(* ===== verification/GoSession.v ===== *)
(** * Theorems: references, handles, sessions and snapshots of the Go datamodel

    References survive their encoding as values; a resolved handle is the one of
    the expression it was asked for; a session contains the panics of the host
    callbacks and keeps exactly the declared variables; a snapshot restores it,
    up to the order of map entries; and the fingerprint names the registrations
    that the definition mentions. *)

From S2P Require Import Prelude Identifier Values Events Datamodel Chart Interp Actions Steps Definitions Validate Layout Compile.
From S2P Require Import Indexed Validated Accepted Authoring Normalize Content Compiled Safety Snapshot Restored JSONRoundtrip GoModel GoProgram.
From stdpp Require Import options.

(** ** Plain identifiers are ASCII *)

Definition asciiByte (a : Ascii.ascii) : bool := ((0 <? N_of_ascii a) && (N_of_ascii a <? 128))%N.

Lemma segmentByte_ascii a : segmentByte a = true → asciiByte a = true.
Proof. by destruct a as [[] [] [] [] [] [] [] []]. Qed.

Lemma all_bytes_impl (p q : Ascii.ascii → bool) s : (∀ a, p a = true → q a = true) → all_bytes p s = true → all_bytes q s = true.
Proof. intros Hpq. induction s as [|a s IH]; simpl; [done|]. rewrite !andb_true_iff. naive_solver. Qed.

Lemma all_bytes_Split (p : Ascii.ascii → bool) c s : p c = true → forallb (all_bytes p) (Split c s) = true → all_bytes p s = true.
Proof.
  intros Hc. induction s as [|a s IH]; simpl; [done|]. pose proof (Split_nonempty c s). case_decide as Ha.
  - simpl. intros H'. subst a. by rewrite Hc, IH.
  - destruct (Split c s) as [|h t]; [done|]. simpl. rewrite !andb_true_iff. intros [[H1 H2] H3]. split; [done|]. apply IH.
    simpl. by rewrite H2, H3.
Qed.

Lemma plain_ascii s : validatePlainIdentifier s = Ok () → all_bytes asciiByte s = true ∧ s ≠ "".
Proof.
  intros H. split; [|by intros ->]. apply plain_segments_necessary in H. apply (all_bytes_Split _ "."%char); [done|].
  rewrite forallb_forall in H |- *. intros x Hx. specialize (H x Hx). unfold segmentPattern in H.
  apply andb_true_iff in H as [_ H]. eapply all_bytes_impl; [|exact H]. apply segmentByte_ascii.
Qed.

Lemma ascii_valid s : all_bytes asciiByte s = true → ValidString s = true.
Proof.
  unfold ValidString. induction s as [|a s IH]; simpl; [done|]. rewrite andb_true_iff. intros [Ha Hs].
  unfold asciiByte in Ha. apply andb_true_iff in Ha as [_ Ha]. unfold utf8_first. rewrite Ha. by apply IH.
Qed.

(** ** References and their encoding *)

Lemma stringOrZero_valid s : ValidString s = true → stringOrZero s = TextValue s.
Proof. unfold stringOrZero, StringValue. by intros ->. Qed.

Lemma encodeExpression_Ok e : encodeExpression e = Ok (MapOf [("kind", stringOrZero (xp_Kind e)); ("data", xp_Data e)]).
Proof. unfold encodeExpression, MapValue. simpl. rewrite !Clone_id. done. Qed.

(** The encoding of an expression. *)
Definition expressionValue (e : Expression) : Value := MapOf [("kind", stringOrZero (xp_Kind e)); ("data", xp_Data e)].

Lemma encodedGoRef_eq ref :
  encodeGoRef ref = Ok (encodedGoRef ref)
  ∧ encodedGoRef ref = MapOf [("name", stringOrZero (fr_Name ref)); ("version", stringOrZero (fr_Version ref));
                              ("args", ListOf (map expressionValue (fr_Args ref)))].
Proof.
  assert (result_mapM encodeExpression (fr_Args ref) = Ok (map expressionValue (fr_Args ref))) as Hargs.
  { induction (fr_Args ref) as [|e es IH]; [done|]. cbn [result_mapM]. rewrite encodeExpression_Ok. cbn. by rewrite IH. }
  unfold encodedGoRef, encodeGoRef. rewrite Hargs. simpl. unfold MapValue, ListValue. simpl.
  rewrite !Clone_id, map_Clone. change (map (λ v, Clone v)) with (map Clone). by rewrite ?map_Clone.
Qed.

Definition expression_ok (e : Expression) : Prop := validatePlainIdentifier (xp_Kind e) = Ok () ∧ is_Ok (Wire (xp_Data e)).

Lemma validateExpression_ok e path : validateExpression e path = Ok () → expression_ok e.
Proof.
  unfold validateExpression. intros H. apply result_bind_Ok in H as ([] & H1 & H). apply result_bind_Ok in H as (w & H2 & _).
  apply at_path_Ok in H1, H2. split; [done | by eexists].
Qed.

Lemma decodeExpression_expressionValue e : validatePlainIdentifier (xp_Kind e) = Ok () → decodeExpression (expressionValue e) = Ok e.
Proof.
  intros [Ha Hne]%plain_ascii. unfold decodeExpression, expressionValue. simpl. rewrite stringOrZero_valid by by apply ascii_valid.
  unfold entry. simpl. rewrite decide_False by done. rewrite !Clone_id. by destruct e.
Qed.

Lemma Wire_text s : ValidString s = true → is_Ok (Wire (TextValue s)).
Proof. simpl. intros ->. by eexists. Qed.

Lemma expressionValue_wire e : expression_ok e → is_Ok (Wire (expressionValue e)).
Proof.
  intros [[Ha _]%plain_ascii [w Hw]]. unfold expressionValue. rewrite stringOrZero_valid by by apply ascii_valid.
  simpl. rewrite ascii_valid by done. simpl. rewrite Hw. simpl. by eexists.
Qed.

Lemma result_list_Ok {A B} (f : A → result B) l : Forall (λ x, is_Ok (f x)) l → is_Ok (result_list f l).
Proof.
  induction 1 as [|x l [y Hy] _ [ys Hys]]; simpl; [by eexists|]. rewrite Hy. simpl. rewrite Hys. simpl. by eexists.
Qed.

(** A function reference that the validator accepts can be
    encoded as a value; the value has a wire form, and decoding it gives the
    reference back, its name, its version and all its arguments. *)
Theorem go_reference_roundtrip (ref : FunctionRef) (path : string) :
  validateFunctionRef ref path = Ok () →
  ∃ v, encodeGoRef ref = Ok v ∧ decodeGoRef v = Ok ref ∧ is_Ok (Wire v).
Proof.
  unfold validateFunctionRef. intros H. apply result_bind_Ok in H as ([] & Hn & H). apply at_path_Ok in Hn.
  apply result_bind_Ok in H as ([] & Hv%fail_if_Ok & H). apply bool_decide_eq_false in Hv.
  apply result_bind_Ok in H as ([] & Hu & H). apply at_path_Ok in Hu. unfold validateUTF8 in Hu.
  apply fail_if_Ok, negb_false_iff in Hu. apply plain_ascii in Hn as [Ha Hne].
  assert (Forall expression_ok (fr_Args ref)) as Hargs.
  { apply Forall_forall. intros e He. eapply checkEach_Ok in H as (j & Hj); [|exact He]. by eapply validateExpression_ok. }
  destruct (encodedGoRef_eq ref) as [E Eq]. eexists. split; [exact E|].
  rewrite Eq, !stringOrZero_valid by (done || by apply ascii_valid). split.
  - unfold decodeGoRef. simpl. unfold entry. simpl. rewrite decide_False by naive_solver.
    unfold clone_list. rewrite !map_Clone.
    assert (result_mapM decodeExpression (map expressionValue (fr_Args ref)) = Ok (fr_Args ref)) as ->.
    { clear -Hargs. induction Hargs as [|e es [Hk _] _ IH]; [done|]. cbn [result_mapM map].
      rewrite decodeExpression_expressionValue by done. cbn. by rewrite IH. }
    simpl. by destruct ref.
  - simpl. rewrite Hu, (ascii_valid (fr_Name ref)) by done. simpl.
    destruct (result_list_Ok Wire (map expressionValue (fr_Args ref))) as [ws ->].
    { apply Forall_map. eapply Forall_impl; [exact Hargs|]. apply expressionValue_wire. }
    simpl. by eexists.
Qed.

(** ** The fuel of [raw] *)

Lemma vsize_pos v : 1 ≤ vsize v.
Proof. destruct v; simpl; lia. Qed.

Lemma vsize_assoc k m v : assoc k m = Some v → vsize v < vsize (MapOf m).
Proof.
  simpl. induction m as [|[k' x] m IH]; simpl; [done|]. case_decide; [intros [= ->]; lia|]. intros Hm. specialize (IH Hm). lia.
Qed.

Lemma vsize_list l v : v ∈ l → vsize v < vsize (ListOf l).
Proof. simpl. induction 1 as [v l|v x l _ IH]; simpl; lia. Qed.

Lemma AsMap_Some v m : AsMap v = Some m → v = MapOf m.
Proof. destruct v; try done. simpl. rewrite map_Clone_assoc. by intros [= ->]. Qed.
Lemma AsList_Some v l : AsList v = Some l → v = ListOf l.
Proof. destruct v; try done. simpl. rewrite map_Clone. by intros [= ->]. Qed.
Lemma AsString_Some v s : AsString v = Some s → v = TextValue s.
Proof. destruct v; try done. by intros [= ->]. Qed.

Lemma entry_text k m s : AsString (entry k m) = Some s → assoc k m = Some (TextValue s).
Proof. unfold entry. intros H%AsString_Some. destruct (assoc k m); simpl in H; by simplify_eq. Qed.

Lemma decodeExpression_inv v e :
  decodeExpression v = Ok e ↔ ∃ m, v = MapOf m ∧ assoc "kind" m = Some (TextValue (xp_Kind e)) ∧ xp_Kind e ≠ ""
    ∧ xp_Data e = entry "data" m.
Proof.
  unfold decodeExpression. split.
  - destruct (AsMap v) as [m|] eqn:E; [|done]. apply AsMap_Some in E as ->. destruct (AsString (entry "kind" m)) as [k|] eqn:Ek; [|done].
    apply entry_text in Ek. case_decide as Hk; [done|]. intros [= <-]. exists m. simpl. by rewrite Clone_id.
  - intros (m & -> & Hk & Hne & Hd). simpl. rewrite map_Clone_assoc. unfold entry at 1. rewrite Hk. simpl.
    rewrite decide_False by done. rewrite Clone_id, <- Hd. by destruct e.
Qed.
──────────────────────────────
Begin with the line containing "unfold decodeExpression. split." and repeat each line exactly until the records above end.

*WORKED SOLUTION*:
  unfold decodeExpression. split.
  - destruct (AsMap v) as [m|] eqn:E; [|done]. apply AsMap_Some in E as ->. destruct (AsString (entry "kind" m)) as [k|] eqn:Ek; [|done].
    apply entry_text in Ek. case_decide as Hk; [done|]. intros [= <-]. exists m. simpl. by rewrite Clone_id.
  - intros (m & -> & Hk & Hne & Hd). simpl. rewrite map_Clone_assoc. unfold entry at 1. rewrite Hk. simpl.
    rewrite decide_False by done. rewrite Clone_id, <- Hd. by destruct e.
Qed.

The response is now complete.